─── Data section ───

(** * PuzzleBox: maze generation and mesh stitching of [puzzlebox.c]

    A shallow embedding of the maze engine of [makemaze] (the nested functions
    [test], [slice], [addpoint], the frontier loop, the test pattern) and of
    [random_int], with the properties of the specification that can be stated
    about them.

    Conventions.
    - A C [int] is a [Z].  Grid coordinates, depths and point indices stay far
      below 2^31, so signed arithmetic is exact; the one [unsigned int] of the
      program, [rng_state], wraps modulo 2^32 and the wrap is written out.
    - [/] and [%] on [int] are [Z.quot] and [Z.rem] (truncation toward zero).
    - [unsigned char maze[W][H]], zeroed by [memset], is a finite map from
      (x, y) to the byte, absent keys reading 0.  An access outside the array
      is undefined behaviour in C and is the outcome [Undefined] here.
    - A [double] comparison or coordinate is not computed: the height-band test
      of the "Clear too high/low" loop is a field of the options, the values
      [W] and [(int) (h / mazestep)] are arguments of [makemaze], and an
      emitted point is recorded by its slice and its layer.
    - A loop that C does not bound runs on fuel and gives [OutOfFuel] when it
      is spent; the statements below show the fuel granted to be enough. *)

From Stdlib Require Import ZArith Lia Bool List String Sorted Ascii ZifyBool.
From stdpp Require Import base option list gmap.
Import ListNotations.

Local Open Scope Z_scope.

(** ** Outcomes of a run *)

Inductive result (A : Type) : Type :=
| Ok (a : A)
| Fatal (msg : string)   (* fatal (): message on stderr, then exit (1) *)
| Undefined              (* array access out of bounds *)
| OutOfFuel.             (* a loop did not finish within its fuel *)

Arguments Ok {A} a.
Arguments Fatal {A} msg.
Arguments Undefined {A}.
Arguments OutOfFuel {A}.

Definition rbind {A B : Type} (r : result A) (k : A -> result B) : result B :=
  match r with
  | Ok a => k a
  | Fatal msg => Fatal msg
  | Undefined => Undefined
  | OutOfFuel => OutOfFuel
  end.

Notation "'let*' x := r 'in' k" := (rbind r (fun x => k))
  (at level 10, x pattern, r at level 100, k at level 200).

(** ** Flags for the maze array *)

Definition FLAGL : Z := 0x01.
Definition FLAGR : Z := 0x02.
Definition FLAGU : Z := 0x04.
Definition FLAGD : Z := 0x08.
Definition FLAGA : Z := 0x0F.
Definition FLAGI : Z := 0x80.

(** Direction bias for random maze choices *)

Definition BIASL : Z := 2.
Definition BIASR : Z := 1.
Definition BIASU : Z := 1.
Definition BIASD : Z := 4.

(** ** The grid *)

Record grid : Type := Grid {
  W : Z;                       (* angular resolution *)
  H : Z;                       (* rows, after [H += 2 + helix] *)
  helix : Z;
  nubs : Z
}.

Abbreviation maze_t := (gmap (Z * Z) Z).

Definition cell (m : maze_t) (x y : Z) : Z := default 0 (m !! (x, y)).

Definition in_grid (g : grid) (x y : Z) : bool :=
  (0 <=? x) && (x <? W g) && (0 <=? y) && (y <? H g).

(** [maze[x][y]] as an rvalue *)
Definition maze_get (g : grid) (m : maze_t) (x y : Z) : result Z :=
  if in_grid g x y then Ok (cell m x y) else Undefined.

(** [maze[x][y] |= f] *)
Definition maze_or (g : grid) (m : maze_t) (x y f : Z) : result maze_t :=
  if in_grid g x y then Ok (<[(x, y) := Z.lor (cell m x y) f]> m) else Undefined.

(** Fuel for a loop that moves [x] by [W] toward [0, W): [|x| + 1] rounds are
    enough as soon as [W >= 1]; with [W <= 0] the C loop does not end. *)
Definition loop_fuel (x : Z) : nat := S (Z.to_nat (Z.abs x)).

(** [while (x < 0) { x += W; y -= helix; }] *)
Fixpoint wrap_neg (g : grid) (fuel : nat) (x y : Z) : result (Z * Z) :=
  match fuel with
  | O => OutOfFuel
  | S fuel' =>
      if x <? 0 then wrap_neg g fuel' (x + W g) (y - helix g) else Ok (x, y)
  end.

(** [while (x >= W) { x -= W; y += helix; }] *)
Fixpoint wrap_pos (g : grid) (fuel : nat) (x y : Z) : result (Z * Z) :=
  match fuel with
  | O => OutOfFuel
  | S fuel' =>
      if W g <=? x then wrap_pos g fuel' (x - W g) (y + helix g) else Ok (x, y)
  end.

(** The two loops at the head of [test]: the normalisation of a coordinate. *)
Definition wrap (g : grid) (x y : Z) : result (Z * Z) :=
  let* (x1, y1) := wrap_neg g (loop_fuel x) x y in
  wrap_pos g (loop_fuel x1) x1 y1.

(** The loop [while (n--) { ... }] of [test], entered with [n = nubs], [v = 0]. *)
Fixpoint test_loop (g : grid) (m : maze_t) (fuel : nat) (n x y v : Z) : result Z :=
  match fuel with
  | O => OutOfFuel
  | S fuel' =>
      if n =? 0 then Ok v
      else
        let n := n - 1 in
        let* v := (if (y <? 0) || (H g <=? y) then Ok (Z.lor v FLAGI)
                   else let* c := maze_get g m x y in Ok (Z.lor v c)) in
        if n =? 0 then Ok v
        else
          let x := x + Z.quot (W g) (nubs g) in
          let* (x, y) := wrap_pos g (loop_fuel x) x y in
          let y := if helix g =? nubs g then y - 1 else y in
          test_loop g m fuel' n x y v
  end.

(** [int test (int x, int y)]: test if in use *)
Definition test (g : grid) (m : maze_t) (x y : Z) : result Z :=
  let* (x, y) := wrap g x y in
  test_loop g m (S (Z.to_nat (nubs g))) (nubs g) x y 0.

(** ** The pseudo-random sequence *)

(** [rng_state = rng_state * 1103515245 + 12345] on [unsigned int] *)
Definition rng_next (s : Z) : Z := (s * 1103515245 + 12345) mod 2 ^ 32.

(** [random_int (limit)] on a seeded state: the value and the new state.
    [seed_rng] only acts on the first call; the seed is the state the run
    starts from. *)
Definition random_int (limit : Z) (s : Z) : Z * Z :=
  if limit <=? 0 then (0, s)
  else
    let s' := rng_next s in
    (Z.rem ((s' / 65536) mod 32768) limit, s').
(** C3, amended. With the jitter at 0, metrics
    [{totalInsertions: 100, aiInsertions: 80, undoCount: 5, lastChangeTs: now}]
    (whatever the other counters) and an empty window at time [now], the
    outcome term is 53.5, the keystroke term 0, the idle penalty 0 and the
    rhythm bonus 20, so the raw score is 73.5 and the flow score is exactly
    74. *)
Theorem example_score_is_74 :
  forall (now : Z) (rnd : Q) (deletions rejections low : Z),
    Windowed.jitter rnd = 0 ->
    let m := mkMetrics now 100 deletions 80 rejections 5 low in
    let recent := Windowed.recentOf now [] in
    (Windowed.metricScore m == 107 # 2)%Q
    /\ (Windowed.keystrokeScore now recent == 0)%Q
    /\ (Windowed.idleDecay now recent m == 0)%Q
    /\ (Windowed.rhythmBonus recent == 20)%Q
    /\ (Windowed.rawFlow m [] now == 147 # 2)%Q
    /\ Windowed.flowScore m [] now rnd = 74.
Proof.
  intros now rnd deletions rejections low Hj m recent.
  destruct (example_terms now deletions rejections low)
    as (Hm & Hk & Hi & Hr & Hraw).
  repeat split; try assumption.
  unfold Windowed.flowScore, Windowed.clampRound.
  rewrite Hj.
  rewrite (Math_round_comp _ (147 # 2)).
  - reflexivity.
  - change (inject_Z 0) with 0%Q. rewrite Qplus_0_r. exact Hraw.
Qed.

(** The amended statement at the clock reading of the counterexample. *)
Lemma example_score_is_74_witness :
  Windowed.flowScore (mkMetrics 1700000000000 100 0 80 0 5 0) []
                     1700000000000 (1 # 2) = 74.
Proof.
  apply (example_score_is_74 1700000000000 (1 # 2) 0 0 0).
  vm_compute. reflexivity.
Defined.

(** Whatever the draw, the example scores between 71 and 76 in the windowed
    variant: no draw gives 54. *)
Lemma example_score_any_draw (now : Z) (rnd : Q) :
  (0 <= rnd)%Q -> (rnd < 1)%Q ->
  71 <= Windowed.flowScore (exampleMetrics now) [] now rnd <= 76.
Proof.
  intros H0 H1.
  pose proof (windowed_jitter_range rnd H0 H1) as Hj.
  destruct (example_terms now 0 0 0) as (_ & _ & _ & _ & Hraw).
  unfold Windowed.flowScore, Windowed.clampRound, exampleMetrics.
  rewrite (Math_round_comp _ (inject_Z (74 + Windowed.jitter rnd) - (1 # 2))).
  - unfold JS.Math_round.
    rewrite (Qfloor_comp _ (inject_Z (74 + Windowed.jitter rnd))).
    + rewrite Qfloor_Z. lia.
    + ring.
  - rewrite Hraw. rewrite inject_Z_plus. change (inject_Z 74) with 74%Q. ring.
Qed.

(** In the simplified variant the same metrics score 70. *)
Lemma example_score_demo :
  Demo.flowScore (exampleMetrics 1700000000000) 1700000000000 (1 # 2) = 70.
Proof. vm_compute. reflexivity. Qed.

(** ** The edit classifier *)

Lemma JS_length_pos (s : string) : s <> ""%string -> 0 < JS.length s.
Proof.
  destruct s; [congruence|]. intros _.
  unfold JS.length. simpl String.length. lia.
Qed.

Lemma JS_or_0 (x : Z) : JS.or x 0 = x.
Proof. unfold JS.or. destruct (Z.eqb_spec x 0); congruence. Qed.

(** Rewrites the tests of [handleChange] once the signs of [inserted] and
    [removed] are known. *)
Ltac decide_tests :=
  repeat match goal with
  | |- context [?a >? ?b] =>
      first [ replace (a >? b) with true by (symmetry; apply Z.gtb_lt; lia)
            | replace (a >? b) with false
                by (symmetry; rewrite Z.gtb_ltb; apply Z.ltb_ge; lia) ]
  | |- context [?a =? ?b] =>
      first [ replace (a =? b) with true by (symmetry; apply Z.eqb_eq; lia)
            | replace (a =? b) with false by (symmetry; apply Z.eqb_neq; lia) ]
  end.

(** C2. A pure insertion (some text inserted, nothing removed) is logged as
    one event: [ai.accept], with [aiInsertions] incremented, when the text
    is longer than 40 or contains a newline, and [insert], with
    [aiInsertions] untouched, otherwise.  Both variants agree. *)
Theorem pure_insertion_classified :
  forall (h : Host) (now : Z) (st : State) (c : Change),
    text c <> ""%string ->
    rangeLength c = 0 ->
    let n := JS.length (text c) in
    let ai := (n >? 40) || JS.includes_newline (text c) in
    let body := if ai then ev_ai_accept n else ev_insert n in
    let ts := clock h (clockReads st) in
    let wst := execState (Windowed.handleChange h now c) st in
    let dst := execState (Demo.handleChange h c) st in
    ev_type body = (if ai then "ai.accept" else "insert")%string
    /\ events wst = events st ++ [mkEvent body ts]
    /\ aiInsertions (metrics wst) = aiInsertions (metrics st) + (if ai then 1 else 0)
    /\ events dst = events st ++ [mkEvent body ts]
    /\ aiInsertions (metrics dst) = aiInsertions (metrics st) + (if ai then 1 else 0).
Proof.
  intros h now st c Ht Hr n ai body ts wst dst.
  pose proof (JS_length_pos _ Ht) as Hn. fold n in Hn.
  subst wst dst body.
  unfold Windowed.handleChange, Demo.handleChange, execState.
  rewrite Hr, !JS_or_0. fold n. decide_tests. cbn [andb]. fold ai.
  destruct ai; cbn; repeat split; lia.
Qed.
(** * The playback controller of web-scrobbler, embedded in Rocq

    The development follows the controller module (class [Controller] and the
    helpers [isStateEmpty], [isAnyResult], [areAllResults]).  JavaScript values
    are a small inductive type with the language's truthiness and strict
    equality; connector states and the parsed fields of a song are objects,
    that is finite maps from property names to values; the controller is a
    record; its methods are tasks over a world made of the controller and the
    trace of what the host observes.  An [async] method is a task that may
    suspend at an [await] of an external collaborator and is resumed later
    with the collaborator's answer, in whatever world exists by then. *)

From Stdlib Require Import ZArith.
From stdpp Require Import base option list strings pretty gmap.

Set Default Proof Using "Type".
Set Warnings "-clear-no-such-hyp".

(** ** JavaScript values *)

(** Primitive values only: the fields of a connector state are strings,
    numbers, booleans, [null] or [undefined].  Numbers are integers (seconds)
    or [NaN]. *)
Inductive JSValue : Type :=
| JSUndefined
| JSNull
| JSBool (b : bool)
| JSNumber (n : Z)
| JSNaN
| JSString (s : string).

#[global] Instance JSValue_eq_dec : EqDecision JSValue.
Proof. solve_decision. Defined.

#[global] Instance JSValue_inhabited : Inhabited JSValue := populate JSUndefined.

(** [ToBoolean]: what [if (v)] and [!v] look at. *)
Definition truthy (v : JSValue) : bool :=
  match v with
  | JSUndefined | JSNull | JSNaN => false
  | JSBool b => b
  | JSNumber n => negb (n =? 0)%Z
  | JSString s => negb (bool_decide (s = ""))
  end.

(** [a && b] returns [a] when it is falsy and [b] otherwise. *)
Definition js_and (a b : JSValue) : JSValue :=
  if truthy a then b else a.

(** [a === b] on primitives: same type and same value, [NaN] equal to nothing. *)
Definition strict_eq (a b : JSValue) : bool :=
  match a, b with
  | JSNaN, _ | _, JSNaN => false
  | _, _ => bool_decide (a = b)
  end.

(** [a !== b]. *)
Definition strict_neq (a b : JSValue) : bool := negb (strict_eq a b).

(** Conversion of a primitive inside a template literal. *)
Definition js_to_string (v : JSValue) : string :=
  match v with
  | JSUndefined => "undefined"
  | JSNull => "null"
  | JSBool true => "true"
  | JSBool false => "false"
  | JSNumber n => pretty n
  | JSNaN => "NaN"
  | JSString s => s
  end.

(** A plain object: property names to values; reading a missing property
    gives [undefined]. *)
Abbreviation JSObject := (gmap string JSValue).

Definition prop (o : JSObject) (name : string) : JSValue :=
  default JSUndefined (o !! name).

(** [o.name = v]. *)
Definition set_prop (name : string) (v : JSValue) (o : JSObject) : JSObject :=
  <[name := v]> o.

(** ** Helpers of the controller module *)

(** [isStateEmpty(state)]:
    [!(state.artist && state.track) && !state.uniqueID && !state.duration]. *)
Definition isStateEmpty (state : JSObject) : bool :=
  negb (truthy (js_and (prop state "artist") (prop state "track")))
  && negb (truthy (prop state "uniqueID"))
  && negb (truthy (prop state "duration")).

(** [isAnyResult(results, result)]: [results.some((r) => r === result)].
    [areAllResults(results, result)]: false on the empty array, otherwise
    [results.every((r) => r === result)]. *)
Section Aggregation.
Context {R : Type} `{EqDecision R}.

───

If a line in the data contains the string "clock", copy it.

**Exercise response**
(** The amended statement at the clock reading of the counterexample. *)
    let ts := clock h (clockReads st) in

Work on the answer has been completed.